So You Want a Bird That Talks? Life with an African Grey Parrot.
Just about every pet owner must wonder what their pet would say if he could talk. Mine does. I eagerly awaited those first words just like a parent does with a child. I was rewarded, greatly rewarded, when his first words were “I love you”. I cried. It has been a strange world since then.
African Grey parrots are considered the best talkers of the parrot family and the most intelligent. That intelligence is what makes a Grey one of the most fascinating, yet difficult, pets to keep. There are many reasons why they are so difficult to take care of. They are a bit fragile and they require a lot of time so you can develop a bond with them, plus, they love attention. All time out of their cage must be supervised. They will find trouble anywhere and get themselves into everything, just as a two year old child would. A Grey is so much like a two year old with the exception that they are much smarter and will have you trained before you even think of training them.

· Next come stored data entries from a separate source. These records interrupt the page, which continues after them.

(* ===== verification/ExprGrammarTrees.v ===== *)
(** * Trees of the parser and what they mean

    The trees that the parser makes for comparisons, conjunctions, disjunctions and
    negations have the meaning that [ExprGrammar] gives to their syntax. *)

From stdpp Require Import base option list strings gmap.
From Stdlib Require Import ZArith Lia.
From S2P Require Import Prelude Strings CString Binary64 OvsJson OvnLex OvnLexNumbers.
From S2P Require Import OvnLexAddresses OvnLexTokens Subvalue Expr ExprLemmas ExprSimplify.
From S2P Require Import ExprParse ExprParseProofs ExprAnnotate ExprMeaning ExprGrammar.

Local Open Scope Z_scope.
Local Open Scope string_scope.

Module ExprGrammarTrees.
Import OvnLex OvnLexNumbers OvnLexAddresses OvnLexTokens Subvalue Expr ExprParse.
Import ExprParseProofs ExprAnnotate ExprMeaning.
Import ExprGrammar(datum, DInteger, DString, syntax, Compare, Within, Bit, Literal,
  Resident, Not, All, Any, sets, no_sets, sem, names, atom, means).

(** ** Trees and syntax *)

Lemma test_memcmp r x y : expr_relop_test r (memcmp x y) = ExprGrammar.test r x y.
Proof.
  unfold memcmp, ExprGrammar.test. destruct (Z.compare_spec x y), r; simpl; lia.
Qed.

Lemma test_invert r x y :
  ExprGrammar.test (expr_relop_invert r) x y = negb (ExprGrammar.test r x y).
Proof. destruct r; simpl; lia. Qed.

Lemma turn_mirror r : expr_relop_turn r = ExprGrammar.mirror r.
Proof. by destruct r. Qed.

Lemma invert_involutive r : expr_relop_invert (expr_relop_invert r) = r.
Proof. by destruct r. Qed.

Lemma expr_not_involutive e : expr_not (expr_not e) = e.
Proof.
  induction e as [a c | t a subs IH | b | n s] using expr_induction; cbn [expr_not].
  - f_equal. destruct c. cbn. by rewrite invert_involutive.
  - f_equal; [by destruct t |]. rewrite map_map.
    induction IH as [| e subs He _ IH]; cbn; [done |]. by rewrite He, IH.
  - by rewrite negb_involutive.
  - by rewrite negb_involutive.
Qed.

(** A comparison of bits at an offset *)
Lemma land_shiftl v m o :
  0 <= o -> Z.land v (Z.shiftl m o) = Z.shiftl (Z.land (Z.shiftr v o) m) o.
Proof.
  intros Ho. apply Z.bits_inj'. intros k Hk. rewrite Z.land_spec.
  destruct (Z_lt_ge_dec k o).
  - by rewrite !Z.shiftl_spec_low, andb_false_r by lia.
  - rewrite !Z.shiftl_spec, Z.land_spec, Z.shiftr_spec by lia.
    by rewrite Z.sub_add.
Qed.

There are two types of African Greys, the Congo and the Timneh. The Congo is larger, lighter in color and more reserved. Some have called them the “Queen” of the Greys. The Timneh is darker, a bit smaller, and two very accurate nicknames for them are the “Court Jester” and “Napoleon.” Timnehs usually talk sooner than a Congo but to say one would definitely have a certain type of personality is impossible. There are so many factors that will determine what the bird will be like. With this article, I hope to show you the reality of having one of these parrots.
Taking care of a Grey is very similar to taking care of a child and with that in mind, you must accept the fact that caring for a parrot is a tremendous responsibility. Yes, some people think they are just a bird and you can just keep them in their cage, however, you will end up with a very expensive, very unhappy and loud bird in a cage. If you spend the time with them, you will soon realize that that little Grey has become a fascinating companion.

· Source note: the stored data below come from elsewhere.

Lemma stream_get l l' : lexer_get l = Some l' -> tokens (input l) = Some (stream l').
Proof.
  unfold lexer_get. destruct (lex_token_parse_ok (input l)) as (t & st & rest & E & _ & _ & H).
  rewrite E. intros [= <-]. unfold stream. cbn [token input].
  unfold tokens at 1. cbn [lex_tokens]. rewrite E. cbn [mbind option_bind].
  destruct H as [[-> ->] | [Ht Hl]]; [done |].
  rewrite !bool_decide_false by (by apply token_type).
  rewrite (lex_tokens_fuel _ (S (String.length rest))) by lia.
  destruct (tokens_some rest) as [ts Ets].
  change (tokens rest ≫= (fun ts => Some (t :: ts)) = Some (t :: default [] (tokens rest))).
  by rewrite Ets.
Qed.

Lemma stream_take l l' :
  type (token l) <> LEX_T_END -> lexer_get l = Some l' -> stream l = token l :: stream l'.
Proof.
  intros Ht Hg. unfold stream at 1. rewrite bool_decide_false by done.
  by rewrite (stream_get _ _ Hg).
Qed.

(** If the parser returns a value, it has taken tokens from the input with which [Q]
    holds. *)
Definition reads {A} (m : parser A) (ctx : expr_context)
    (Q : list lex_token -> A -> expr_context -> Prop) : Prop :=
  lexer_ok (lexer ctx) -> forall a ctx', m ctx = Some (Some a, ctx') ->
  lexer_ok (lexer ctx') /\
  exists ts, stream (lexer ctx) = (ts ++ stream (lexer ctx'))%list /\ Q ts a ctx'.

Lemma reads_ret {A} (a : A) ctx (Q : list lex_token -> A -> expr_context -> Prop) :
  Q [] a ctx -> reads (ret a) ctx Q.
Proof. intros HQ Hl ? ? [= <- <-]. split; [done |]. by exists []. Qed.

Lemma reads_bind {A B} (m : parser A) (k : A -> parser B) ctx
    (Q : list lex_token -> B -> expr_context -> Prop) :
  reads m ctx (fun ts a ctx' => reads (k a) ctx' (fun us => Q (ts ++ us)%list)) ->
  reads (bind m k) ctx Q.
Proof.
  intros H Hl b ctx'' Hb. unfold bind in Hb.
  destruct (m ctx) as [[[a |] ctx1] |] eqn:E; try done. cbn in Hb.
  destruct (H Hl _ _ E) as (Hl1 & ts & Hts & Hk).
  destruct (Hk Hl1 _ _ Hb) as (Hl2 & us & Hus & HQ). split; [done |].
  exists (ts ++ us)%list. by rewrite Hts, Hus, app_assoc.
Qed.

Lemma reads_mono {A} (m : parser A) ctx (Q R : list lex_token -> A -> expr_context -> Prop) :
  reads m ctx Q -> (forall ts a ctx', Q ts a ctx' -> R ts a ctx') -> reads m ctx R.
Proof.
  intros H HQR Hl a ctx' E. destruct (H Hl _ _ E) as (Hl' & ts & Hts & HQ).
  split; [done |]. exists ts. auto.
Qed.

Lemma reads_ok {A} (m : parser A) ctx (Q : list lex_token -> A -> expr_context -> Prop) :
  (lexer_ok (lexer ctx) -> reads m ctx Q) -> reads m ctx Q.
Proof. intros H Hl. by apply H. Qed.

Lemma reads_error {A} message ctx (Q : list lex_token -> A -> expr_context -> Prop) :
  reads (error message) ctx Q.
Proof. by intros ? ? ? [=]. Qed.

Lemma reads_syntax_error {A} message ctx (Q : list lex_token -> A -> expr_context -> Prop) :
  reads (syntax_error message) ctx Q.
Proof. by intros ? ? ? [=]. Qed.

Lemma reads_of_option {A} (o : option A) ctx (Q : list lex_token -> A -> expr_context -> Prop) :
  (forall a, o = Some a -> Q [] a ctx) -> reads (of_option o) ctx Q.
Proof. intros HQ Hl a ? [= E <-]. split; [done |]. exists []. auto. Qed.

Lemma reads_token_now ctx (Q : list lex_token -> lex_token -> expr_context -> Prop) :
  Q [] (token (lexer ctx)) ctx -> reads token_now ctx Q.
Proof. intros HQ Hl ? ? [= <- <-]. split; [done |]. by exists []. Qed.

Lemma reads_token_string ctx (Q : list lex_token -> string -> expr_context -> Prop) :
  (forall s, str (token (lexer ctx)) = Some s -> Q [] s ctx) -> reads token_string ctx Q.
Proof.
  intros HQ Hl s ctx'. unfold token_string.
  destruct (str (token (lexer ctx))) as [s' |] eqn:E; [| done].
  intros [= <- <-]. split; [done |]. exists []. auto.
Qed.

Lemma reads_take ctx (Q : list lex_token -> unit -> expr_context -> Prop) :
  type (token (lexer ctx)) <> LEX_T_END ->
  (forall l, lexer_get (lexer ctx) = Some l -> Q [token (lexer ctx)] tt (ctx <| lexer := l |>)) ->
  reads get ctx Q.
Proof.
  intros Ht HQ Hl a ctx'. unfold get, on_lexer.
  destruct (lexer_get_ok (lexer ctx)) as (l & E & Hl' & _ & _). rewrite E. intros [= <- <-].
  split; [done |]. exists [token (lexer ctx)]. split; [| by apply HQ].
  exact (stream_take _ _ Ht E).
Qed.

Lemma reads_match t ctx (Q : list lex_token -> bool -> expr_context -> Prop) :
  t <> LEX_T_END ->
  (forall l, type (token (lexer ctx)) = t -> Q [token (lexer ctx)] true (ctx <| lexer := l |>)) ->
  (type (token (lexer ctx)) <> t -> Q [] false ctx) ->
  reads (match_ t) ctx Q.
Proof.
  intros Ht Htrue Hfalse Hl a ctx'. unfold match_, on_lexer, lexer_match.
  case_bool_decide as Htype.
  - destruct (lexer_get_ok (lexer ctx)) as (l & E & Hl' & _ & _). rewrite E. intros [= <- <-].
    split; [done |]. exists [token (lexer ctx)]. split; [| by apply Htrue].
    apply stream_take; [by rewrite Htype | done].
  - intros [= <- <-]. split; [done |]. exists []. split; [done |].
    destruct ctx. by apply Hfalse.
Qed.

Lemma reads_force_match t ctx (Q : list lex_token -> unit -> expr_context -> Prop) :
  t <> LEX_T_END ->
  (forall l, type (token (lexer ctx)) = t -> Q [token (lexer ctx)] tt (ctx <| lexer := l |>)) ->
  reads (force_match t) ctx Q.
Proof.
  intros Ht HQ Hl a ctx'. unfold force_match, bind, on_lexer, lexer_force_match.
  rewrite bool_decide_false by done. unfold lexer_match. case_bool_decide as Htype.
  - destruct (lexer_get_ok (lexer ctx)) as (l & E & Hl' & _ & _). rewrite E. intros [= <- <-].
    split; [done |]. exists [token (lexer ctx)]. split; [| by apply HQ].
    apply stream_take; [by rewrite Htype | done].
  - cbn. by destruct (lex_token_format (bare t)).
Qed.

Lemma reads_force_int ctx (Q : list lex_token -> Z -> expr_context -> Prop) :
  (forall v l, small_int (token (lexer ctx)) v -> 0 <= v ->
    Q [token (lexer ctx)] v (ctx <| lexer := l |>)) ->
  reads force_int ctx Q.
Proof.
  intros HQ Hl a ctx'. unfold force_int, bind, on_lexer, lexer_force_int, lexer_get_int.
  destruct (lexer_is_int (lexer ctx)) eqn:Hint; [| done].
  unfold lexer_is_int in Hint. rewrite !andb_true_iff, !bool_decide_eq_true in Hint.
  destruct Hint as [[Ht Hf] _].
  destruct (lexer_get_ok (lexer ctx)) as (l & E & Hl' & _ & _). rewrite E.
  cbn -[Z.pow Z.modulo]. intros [= <- <-]. split; [done |]. exists [token (lexer ctx)].
  split; [apply stream_take; [by rewrite Ht | done] |].
  apply HQ; [done |]. apply Z.mod_pos_bound. lia.
Qed.

Lemma reads_update {A} (f : expr_context -> expr_context) (a : A) ctx
    (Q : list lex_token -> A -> expr_context -> Prop) :
  lexer (f ctx) = lexer ctx -> Q [] a (f ctx) -> reads (fun ctx => Some (Some a, f ctx)) ctx Q.
Proof.
  intros Hf HQ Hl ? ? [= <- <-]. rewrite Hf. split; [done |]. by exists [].
Qed.

(** After [m] has failed, [k] returns no value. *)
Lemma reads_attempt {A B} (m : parser A) (k : option A -> parser B) ctx
    (Q : list lex_token -> B -> expr_context -> Prop) :
  reads m ctx (fun ts a ctx' => reads (k (Some a)) ctx' (fun us => Q (ts ++ us)%list)) ->
  (forall ctx1 b ctx2, m ctx = Some (None, ctx1) -> k None ctx1 <> Some (Some b, ctx2)) ->
  reads (bind (attempt m) k) ctx Q.
Proof.
  intros H Hnone Hl b ctx'' Hb. unfold bind, attempt in Hb.
  destruct (m ctx) as [[[a |] ctx1] |] eqn:E; cbn in Hb; [| by destruct (Hnone ctx1 b ctx'') | done].
  destruct (H Hl _ _ E) as (Hl1 & ts & Hts & Hk).
  destruct (Hk Hl1 _ _ Hb) as (Hl2 & us & Hus & HQ). split; [done |].
  exists (ts ++ us)%list. by rewrite Hts, Hus, app_assoc.
Qed.

(** ** Comparisons *)

(** A check leaves the context as it is or records an error. *)
Definition settles {A} (m : parser A) : Prop := forall ctx r ctx', m ctx = Some (r, ctx') ->
  match r with
  | Some _ => ctx' = ctx
  | None => exists message, ctx' = ctx <| lexer ::= lexer_error message |>
  end.

Lemma settles_ret {A} (a : A) : settles (ret a).
Proof. by intros ? ? ? [= <- <-]. Qed.

Lemma settles_error {A} message : settles (error (A := A) message).
Proof. intros ? ? ? [= <- <-]. by eexists. Qed.

Lemma settles_bind {A B} (m : parser A) (k : A -> parser B) :
  settles m -> (forall a, settles (k a)) -> settles (bind m k).
Proof.
  intros Hm Hk ctx r ctx'. unfold bind. destruct (m ctx) as [[[a |] ctx1] |] eqn:E; [| | done].
  - apply Hm in E as ->. apply Hk.
  - intros [= <- <-]. by apply Hm in E.
Qed.

Lemma settles_check_widths s cs : settles (check_widths s cs).
Proof.
  induction cs as [| c cs IH]; cbn [check_widths]; [apply settles_ret |].
  destruct (_ <? _)%Z; [apply settles_error | done].
Qed.

Lemma settles_type_check f cs : settles (type_check f cs).
Proof.
  unfold type_check. destruct (negb (bool_decide _)); [apply settles_error |].
  destruct (negb _); [apply settles_check_widths | apply settles_ret].
Qed.

Lemma settles_check_relational f cs : settles (check_relational f cs).
Proof.
  unfold check_relational. destruct (in_curlies cs); [apply settles_error |].
  destruct (_ || _); [apply settles_error |].
  destruct (values cs) as [| c l]; [apply settles_error |].
  destruct (c_masked c); [apply settles_error | apply settles_ret].
Qed.

Lemma settles_check_nominal not f r cs : settles (check_nominal not f r cs).
Proof.
  unfold check_nominal. destruct (bool_decide (is_Some _)).
  - destruct (negb _); [by intros ? ? ? [=] |].
    destruct (forallb _ _); [apply settles_ret | apply settles_error].
  - destruct (bool_decide _); [apply settles_ret | apply settles_error].
Qed.

Lemma make_cmps_some f r cs : exists e, make_cmps f r cs = Some e.
Proof.
  destruct cs as [| c cs]; [by eexists |]. cbn [make_cmps].
  generalize (make_cmp__ f r c) as e.
  induction cs as [| c' cs IH]; intros e; [by exists e |]. cbn [foldl]. rewrite combine_insert.
  apply IH.
Qed.

Lemma settles_make_cmp not f r cs : settles (make_cmp not f r cs).
Proof.
  unfold make_cmp. apply settles_bind; [apply settles_type_check |]. intros _.
  apply settles_bind.
  { destruct (is_relational r); [apply settles_check_relational | apply settles_ret]. }
  intros _. apply settles_bind.
  { destruct (bool_decide _); [apply settles_check_nominal | apply settles_ret]. }
  intros _. destruct (make_cmps_some f r (values cs)) as [e ->]. apply settles_ret.
Qed.

Lemma reads_settled {A} (m : parser A) (P : A -> Prop) ctx
    (Q : list lex_token -> A -> expr_context -> Prop) :
  settles m -> (forall a ctx', m ctx = Some (Some a, ctx') -> P a) ->
  (forall a, P a -> Q [] a ctx) -> reads m ctx Q.
Proof.
  intros Hs HP HQ Hl a ctx' E. pose proof (Hs _ _ _ E) as Hctx. cbn in Hctx. subst ctx'.
  split; [done |]. exists []. split; [done |]. by eapply HQ, HP.
Qed.

(** The operator is not relational, or the set is not empty. *)
Lemma relational_check f r cs ctx a ctx' :
  (if is_relational r then check_relational f cs else ret tt) ctx = Some (Some a, ctx') ->
  values cs = [] -> is_relational r = false.
Proof.
  destruct (is_relational r); [| done]. unfold check_relational. intros H E. revert H.
  destruct (in_curlies cs); [done |]. destruct (_ || _); [done |]. by rewrite E.
Qed.

Lemma type_checked f cs ctx a ctx' :
  type_check f cs ctx = Some (Some a, ctx') -> cs_type cs = field_type f.
Proof.
  unfold type_check, field_type.
  destruct (Z.eqb (Expr.width (sym (f_symbol f))) 0); cbn [negb];
    (case_bool_decide; cbn [negb]; by intros ?).
Qed.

Since birds aren't domesticated like dogs and cats, they will not respond to training the way a dog or cat would but that is ok because your Grey will train you very well and very quickly. Once your bird has bonded with you, he lives to be with you, on you, hanging from you, calling out to you. YOU are the only thing he cares about (besides nuts) and he will make sure you know that. Did I mention they love attention?
"I can talk. Can you fly?"
I should state that I am a firm believer in letting your pet be what he is, not trying to train the wildness (or weirdness) out of them. Good luck with that if that is your intention. Letting them be their natural selves allows them to develop their personality to the fullest but there is a price to pay for that. Anything left in his reach is his. If it's yours, it's his. If he sees it, it's his, and they steal, especially car keys, and fly to where you can't retrieve them easily. In exchange for your whole house being turned into a birdcage, you get an adorable little Grey (funny how calling them Greys brings to mind aliens), who cuddles, kisses and makes you laugh constantly. Nothing you say is safe from being repeated but don't worry, he will choose the worst time to do so. Somehow, they learn the art of manipulation very quickly and upon finding your book shredded to pieces, you might hear “want to snuggle?” How can that not melt your heart?
Birds will be birds...
There isn't a lot of information available that can really get you ready for what is in store for you. A great place to start would be one of the many bird forums.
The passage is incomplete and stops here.